Important: Lamont’s team needs to make the public aware that Lieberman, who praised Hamdan during the debate with Lamont, rolled over and allowed the appointment of two supreme court justices, Roberts and Alito, who dissented on this opinion.
So far to me it seems like yet another Potemkin effort on the part of the admin. with Specter fully carrying Cheney’s water.
Disappointed, but not surprised.
Fitz!
KARMA !!!
Could one of you fast typists take over for Prof, please and thank you?
Christy I must say that your snarky repartee when summarizing legal mumbo jumbo is some of the funniest stuff I read on the internet hehe.
Thanks so much for the summaries…and the snark :)
Via Kyl’s questions: Dell’Orto: Court-martial proceedings go well beyond what is required for our civil proceedings. “It would be ludicrous to apply those protestcions to these people who would get far less in terms of protections in their home countries.”
(CHS: I just want to say if we are deciding what rights someone gets by comparing our system to others around the globe, we are in big trouble.
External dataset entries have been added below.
(** * CLSIII occurrence engine: a shallow embedding of [occur.py]

    The development follows the layout of the Python module:

    - a small layer for what Python and NumPy do underneath the code
      (exceptions, [nan], indexing with wrap-around, [digitize],
      [unique], [logspace], broadcasting);
    - SciPy's [RegularGridInterpolator] in the one configuration the
      module uses (two dimensions, linear, [bounds_error=False],
      [fill_value=0.001]);
    - the classes [Completeness], [Hierarchy] and [PowerLaw], and the
      function [lngrid].

    Numbers.  A finite float is idealised as an exact rational ([Q]):
    no rounding and no overflow.  [nan], which the module writes and
    tests for itself, is kept ([fl]).  The transcendental functions the
    module calls ([np.log], [np.exp], [np.log10], [10**x], [x**y]) are
    an interface ([Libm]); the classes only compare, count, add and
    index their results, so every definition below evaluates once an
    instance is chosen.  [lngrid] is a closed formula in two logarithms;
    it is embedded over [R] with the real [ln]. *)

From Stdlib Require Import List ZArith QArith Qminmax Qround Qabs Bool Lia Lqa.
(** Modelled from the spec: [tokens_to_ngrams], which [lf_helpers.py]
    imports from [utils] and calls with [n_min], [n_max] and [lower],
    and which [utils.py] does not define.  Following section 4.1: the
    space-joined substrings of every contiguous length in
    [n_min .. n_max]; for each end position, the n-grams that end there
    from the longest to the shortest; tokens case-folded unless
    [lower] is off. *)
Definition tokens_to_ngrams (tokens : list string) (n_min n_max : Z) (lower : bool)
  : list string :=
  let f := if lower then Str.lower else (fun s => s) in
  let N := Z.of_nat (List.length tokens) in
  flat_map
    (fun last =>
       map (fun k =>
              let n := Z.min n_max (last + 1) - k in
              f (Py.join " " (Py.slice tokens (last + 1 - n) (last + 1))))
           (Py.range (Z.min n_max (last + 1) - Z.max n_min 1 + 1)))
    (Py.range N).

End SpecModel.

(* ===================================================================== *)
(** ** Vocabulary of the statements about the tabular helpers *)
(* ===================================================================== *)

Module TabularTerms.
Section WithFramework.

Variable tokens_to_ngrams : list string -> Z -> Z -> bool -> list string.
Variable is_axis_aligned : Phrase -> Cell -> Axis -> bool.
Variable min_row_diff min_col_diff : Phrase -> option Cell -> Z.
Variable table_cells_of : Phrase -> option (list Cell).






(** The offsets are nonzero along exactly one axis and at most [dist]. *)
Definition one_axis_within (row_diff col_diff dist : Z) : Prop :=
  (row_diff <> 0 /\ col_diff = 0 /\ Z.abs row_diff <= dist)
  \/ (row_diff = 0 /\ col_diff <> 0 /\ Z.abs col_diff <= dist).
This isn’t “we’re a lot better than a country that chops people’s hands off for stealing.” This is “are we living up to our own standards of justice and liberty.”)
Be copious as well as fast. I don’t get cspan3 and I’m on a dial-up connection so watching onlime is sorta out too.
its cool the DoD is now saying “we do Sec.3″ but what about the CIA? the law applies to them too but are they following it like the DoD now says they do? i suspect not…
Hot off the presses!
Tester bests Burns in latest Rasumussen Poll:
“Survey of 500 Likely Voters
July 6, 2006
Election 2006
Montana Senate
Jon Tester 50%
Conrad Burns 43%”
Yippee.
-GSD
PAYDIRT finally: the Dod says Congress should pass the Preznits procedures as they were
OK, one more live-blog, then off to coffee.
Principals are Daniel Dell’Orto, Principal Deputy General Counsel of the US Dept. of Defense, and Bradbury, Acting Deputy Attorney General of the US Dept. of Justice.
Questions are going back and forth in initial 5-minute segments, one R, one D, etc.
Sen. Herb Kohl (D-Wis.)
Bradbury: In light of the S Ct decision, the only way we can go forward with confidence is to have legislation; the Court did leave open the theoretical possibility that the Pres. might proceed on his own, but at this point he thinks we should get legislation with Congress.
(Comment: and then there will be that signing statement)
Kohl:
B: The Court carefully did not reach the constitutional issues. Just discussed UCMJ and Common Article 3.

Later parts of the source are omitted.